Não me fiz de rogado. Comecei beijando seus pés, subindo pelas coxas, explorando seus seios pequenos de mamilos rosados e eretos, até chegar à calcinha de morango. Fui lambendo e devorando o doce enquanto ela gemia, chamando o marido para ver como eu a tratava bem. Bruno servia apenas como almofada para ela.
Quando a calcinha sumiu, revelando um bumbum impecável, ela ficou de bruços, na mesma posição da foto. Pegou uma camisinha no bolso da camisa do Bruno, colocou em mim e sentou-se no meu colo. Enquanto quicava com vontade, ela provocava o marido, dizendo que o meu pau era "de verdade", grosso e grande, e que não precisaria do "brinquedinho fino" dele naquela noite. Ouvir aquilo enquanto sentia o calor dela era absurdamente excitante.
Em seguida, ela se posicionou de quatro, segurando nos joelhos do marido, e ordenou que eu a possuísse por trás. Bruno pedia que eu a "maltratasse", pois ela adorava ser tratada como uma puta. Bia narrava cada detalhe para ele: "Está entrando, mô... é muito grosso, está me machucando!". Eu, sendo um homem negro e bem mais forte que o Bruno, sentia o contraste de poder naquela sala.
No auge do prazer, ela pediu que eu gozasse em seu rosto e seios. Tirei a camisinha e descarreguei tudo. Ela então se aproximou de Bruno e pediu que ele limpasse a sujeira com a boca.
Vesti-me rapidamente.

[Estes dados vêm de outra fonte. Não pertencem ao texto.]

(* ===== verification/AccountSubmit.v ===== *)
(** * Saving an upstream account

    Model of [submit] of [web/default/src/features/upstream-accounts/account-dialog.tsx]:
    the checks of a draft in their order, the payload, and the calls to the
    server with what each of their answers leads to. A save is a computation
    that logs the calls it makes; the server is a parameter that answers
    each call, or rejects it. *)

From Stdlib Require Import String.
From S2P Require Import JsJson JsonText JsArith JsObject.
From S2P Require Export AccountDialog.

(** ** Calls and runs *)

Inductive Call :=
| CompleteOAuth (body : object)
| UpdateAccount (id : jsnum) (payload : object)
| CreateAccount (payload : object)
| BatchSave (patch : object).

(** [response.success], [response.message], [response.data?.id]; of a batch
    whether it was applied. *)
Record Response := { success : bool; message : option jstr; data_id : option jsnum }.

(** A computation that makes calls: their log, and its outcome. *)
Definition run (A : Type) : Type := list Call * checked A.

#[export] Instance run_ret : MRet run := λ A a, ([], Done a).
#[export] Instance run_bind : MBind run := λ A B f m,
  match m.2 with
  | Done a => (m.1 ++ (f a).1, (f a).2)
  | Failed e => (m.1, Failed e)
  end.

Definition lift {A} (m : checked A) : run A := ([], m).

(** The dialog closes after a save; a batch that is not applied keeps it open. *)
Inductive SubmitResult := Saved | KeptOpen.

(** ** The checks, in their order *)

Record CheckedNumbers := {
  n_concurrency : jsnum;
  n_priority : jsnum;
  n_weight : jsnum;
  n_loadFactor : option jsnum;
  n_rateMultiplier : jsnum;
  n_expiresAt : option jsnum;
}.

Definition integer_or (raw : jstr) (minimum : Z) (text : string) : checked jsnum :=
  match parseIntegerAtLeast raw minimum with Some x => Done x | None => error text end.

Definition header_error_text (e : HeaderOverrideValidationError) : string :=
  match e with
  | invalidName => "Invalid HTTP header override name"
  | blockedName => "This HTTP header cannot be overridden"
  | duplicateName => "HTTP header override names must be unique"
  | invalidValue => "Invalid HTTP header override value"
  | tooManyEntries => "HTTP header overrides support at most 64 entries"
  end.

Section submit.
Context (toLowerCase : jstr → jstr) (epochSeconds : jstr → jsnum).

Definition check_headers (d : AccountDraft) : checked unit :=
  if headerOverrideEnabled d then
    match validateHeaderOverrideRows toLowerCase (headerOverrideRows d) with
    | Some e => error (header_error_text e)
    | None => Done ()
    end
  else Done ().

(** The stored credentials cannot be read, no new ones are given, and a
    setting stored with them was edited. *)
Definition edits_unreadable (account : option UpstreamAccount) (initial d : AccountDraft) : bool :=
  unreadable account && negb (hasReplacementCredentials d)
  && credentialBackedSettingsChanged (credentialBackedSettings initial) (credentialBackedSettings d).

Definition load_factor_of (d : AccountDraft) : option jsnum :=
  if filled (loadFactor d) then Some (number_of_string (loadFactor d)) else None.

Definition rate_multiplier_of (d : AccountDraft) : jsnum :=
  if filled (rateMultiplier d) then number_of_string (rateMultiplier d) else num_of_Z 1.

Definition expires_at_of (d : AccountDraft) : option jsnum :=
  if nonempty (expiresAt d) then Some (epochSeconds (expiresAt d)) else None.

Definition bad_load_factor (x : option jsnum) : bool :=
  match x with Some x => negb (is_finite x) || num_lt x (num_of_Z 1) | None => false end.

Definition check_draft (account : option UpstreamAccount) (initial d : AccountDraft) : checked CheckedNumbers :=
  c ← integer_or (concurrency d) 1 "Concurrency must be a whole number of at least 1";
  p ← integer_or (priority d) 0 "Priority must be a non-negative whole number";
  w ← integer_or (weight d) 1 "Weight must be a whole number of at least 1";
  _ ← check_headers d;
  _ ← reject_if (edits_unreadable account initial d)
        "Replace the stored credentials before changing credential-backed settings.";
  _ ← reject_if (bad_load_factor (load_factor_of d)) "Load factor must be at least 1";
  _ ← reject_if (negb (is_finite (rate_multiplier_of d)) || num_lt (rate_multiplier_of d) (num_of_Z 0))
        "Billing rate multiplier cannot be negative";
  _ ← reject_if (match expires_at_of d with Some x => negb (is_finite x) | None => false end)
        "Expiration time is invalid";
  _ ← reject_if (tempUnschedEnabled d && negb (nonempty (buildTempUnschedRules (tempUnschedRules d))))
        "Add at least one rule with an error code, keywords, and duration.";
  Done {| n_concurrency := c; n_priority := p; n_weight := w; n_loadFactor := load_factor_of d;
          n_rateMultiplier := rate_multiplier_of d; n_expiresAt := expires_at_of d |}.

(** ** The payload *)

Definition num_or_null (x : option jsnum) : json := match x with Some x => JNum x | None => JNull end.

(** [draft.proxyId ? Number(draft.proxyId) : null] *)
Definition proxy_number (d : AccountDraft) : option jsnum :=
  if nonempty (proxyId d) then Some (number_of_string (proxyId d)) else None.

Definition refresh_owner (d : AccountDraft) : UpstreamOAuthRefreshOwner :=
  if isOAuthAccountType (type d) && starnexusOwnsOAuthRefresh d then starnexus else external.

Definition base_payload (account : option UpstreamAccount) (d : AccountDraft) (n : CheckedNumbers) : object :=
  [entry "name" (trimmed (name d)); entry "notes" (trimmed (notes d));
   entry "platform" (platform_text (platform d)); entry "type" (type_text (type d));
   entry "extra" (JStr (buildAccountExtra account d)); entry "proxy_id" (num_or_null (proxy_number d));
   entry "concurrency" (JNum (n_concurrency n)); entry "priority" (JNum (n_priority n));
   entry "weight" (JNum (n_weight n)); entry "load_factor" (num_or_null (n_loadFactor n));
   entry "rate_multiplier" (JNum (n_rateMultiplier n)); entry "status" (status_text (status d));
   entry "schedulable" (JBool (schedulable d)); entry "expires_at" (num_or_null (n_expiresAt n));
   entry "auto_pause_on_expired" (JBool (autoPauseOnExpired d));
   entry "oauth_refresh_owner" (owner_text (refresh_owner d));
   entry "pool_ids" (JArr (map JNum (poolIds d)))].

Definition exists_account (account : option UpstreamAccount) : bool :=
  match account with Some _ => true | None => false end.

(** The payload with the patch of the credentials, where there is one. *)
Definition patched_payload (account : option UpstreamAccount) (d : AccountDraft) (n : CheckedNumbers)
    : checked object :=
  let payload := base_payload account d n in
  if exists_account account || isOAuthAccountType (type d) then
    patch ← buildCredentialPatch toLowerCase account d
              (isOAuthAccountType (type d) && filled (oauthInput d));
    Done (put_when (nonempty patch) "credential_patch" (JObj patch) payload)
  else Done payload.

(** ** Sending it *)

Context (server : Call → checked Response).

Definition call (c : Call) : run Response := ([c], server c).

(** [throw new Error(response.message || t('Save failed'))] unless it succeeded *)
Definition answered (r : Response) (ok : bool) : run unit :=
  lift (if ok then Done () else Failed (Message (text_or (message r) (js "Save failed")))).

Definition save_batch (account : option UpstreamAccount) (initial d : AccountDraft) (payload : object)
    : run SubmitResult :=
  patch ← lift (buildBatchPatch toLowerCase initial d account payload);
  _ ← lift (reject_if (negb (nonempty patch)) "Select at least one field to update");
  applied ← call (BatchSave patch);
  mret (if success applied then Saved else KeptOpen).

Definition oauth_body (account : option UpstreamAccount) (d : AccountDraft) : object :=
  [entry "input" (trimmed (oauthInput d)); entry "name" (trimmed (name d));
   entry "pool_ids" (JArr (if exists_account account then map JNum (poolIds d) else []))]
  ++ opt_entry "proxy_id" (JNum <$> proxy_number d).

(** The account to update, and the payload for it: completing an
    authorization makes or renews the account, and stores the expiry of the
    credentials, which the update then leaves alone. *)
Definition complete_oauth (account : option UpstreamAccount) (d : AccountDraft) (payload : object)
    : run (option jsnum * object) :=
  if filled (oauthInput d) then
    r ← call (CompleteOAuth (oauth_body account d));
    _ ← answered r (success r && num_truthy (data_id r));
    mret (data_id r, del "expires_at" payload)
  else mret (acc_id <$> account, payload).

Definition save_oauth (account : option UpstreamAccount) (d : AccountDraft) (payload : object)
    : run SubmitResult :=
  _ ← lift (reject_if (filled (oauthInput d) && negb (starnexusOwnsOAuthRefresh d))
              "Enable StarNexus OAuth refresh ownership before reauthorizing this account.");
  _ ← lift (reject_if (negb (exists_account account) && negb (filled (oauthInput d)))
              "Paste the OAuth callback URL or code");
  target ← complete_oauth account d payload;
  match target.1 with
  | Some id =>
      _ ← lift (reject_if (negb (truthy (JNum id))) "Save failed");
      r ← call (UpdateAccount id target.2);
      _ ← answered r (success r);
      mret Saved
  | None => lift (error "Save failed")
  end.

(** The payload with whole credentials, for an account that is new or whose
    stored ones cannot be read. *)
Definition with_credentials (account : option UpstreamAccount) (d : AccountDraft) (payload : object)
    : checked object :=
  match account with
  | None =>
      credentials ← buildCredentialPayload d;
      match credentials with
      | None => error "Credentials are required"
      | Some c =>
          c' ← applyCredentialBackedSettings toLowerCase d c;
          Done (put "credentials" (JObj c') payload)
      end
  | Some a =>
      if credential_readable (acc_metadata a) then Done payload
      else
        credentials ← buildCredentialPayload d;
        match credentials with
        | None => Done payload
        | Some c =>
            c' ← applyCredentialBackedSettings toLowerCase d c;
            Done (del "credential_patch" (put "credentials" (JObj c') payload))
        end
  end.

Definition save_secret (account : option UpstreamAccount) (d : AccountDraft) (payload : object)
    : run SubmitResult :=
  payload' ← lift (with_credentials account d payload);
  r ← call (match account with
            | Some a => UpdateAccount (acc_id a) payload'
            | None => CreateAccount payload'
            end);
  _ ← answered r (success r);
  mret Saved.

Definition submit (account : option UpstreamAccount) (isBatch : bool) (initial d : AccountDraft)
    : run SubmitResult :=
  _ ← lift (reject_if (negb (filled (name d))) "Account name is required");
  n ← lift (check_draft account initial d);
  payload ← lift (patched_payload account d n);
  if isBatch then save_batch account initial d payload
  else if isOAuthAccountType (type d) then save_oauth account d payload
  else save_secret account d payload.
End submit.

(** ** Handlers that edit more than one value *)

(** [toggleOpenAIEndpointCapability]: the capabilities and the responses
    mode; the last capability cannot be taken away. *)
Definition toggleOpenAIEndpointCapability (capability : jstr) (capabilities : list jstr)
    (responsesMode : json) : list jstr * json :=
  let selected := bool_decide (capability ∈ capabilities) in
  if selected && (length capabilities =? 1)%nat then (capabilities, responsesMode)
  else
    (if selected then filterb (λ v, negb (bool_decide (v = capability))) capabilities
     else capabilities ++ [capability],
     if bool_decide (capability = js "chat_completions") && selected then str "auto" else responsesMode).

(** [updateCompactMapping], [updateHeaderOverride]: [rows.map((row, i) => i === index ? ... : row)] *)
Definition updateCompactMapping (index : nat) (source : bool) (value : jstr)
    (rows : list ModelMappingRow) : list ModelMappingRow :=
  alter (λ r, if source then {| from := value; to := to r |} else {| from := from r; to := value |})
    index rows.

Definition updateHeaderOverride (index : nat) (is_name : bool) (value : jstr)
    (rows : list HeaderOverrideRow) : list HeaderOverrideRow :=
  alter (λ r, if is_name then {| header_name := value; header_value := header_value r |}
              else {| header_name := header_name r; header_value := value |}) index rows.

Recusei a comida, mas aceitei os 200 reais que ela me deu "para o táxi". Ela me acompanhou até a porta, nua, e me deu um beijo de tirar o fôlego antes de eu sair. Voltei para casa sem acreditar no que tinha acabado de viver.
Dez dias depois, lá estavam eles na academia, sorrindo como se nada tivesse acontecido. Bia aproximou-se de forma direta: "Daniel, seu final de semana cabe uma viagem?". Respondi que veria minha agenda e avisaria no grupo.
Acho que já sei qual será a minha resposta.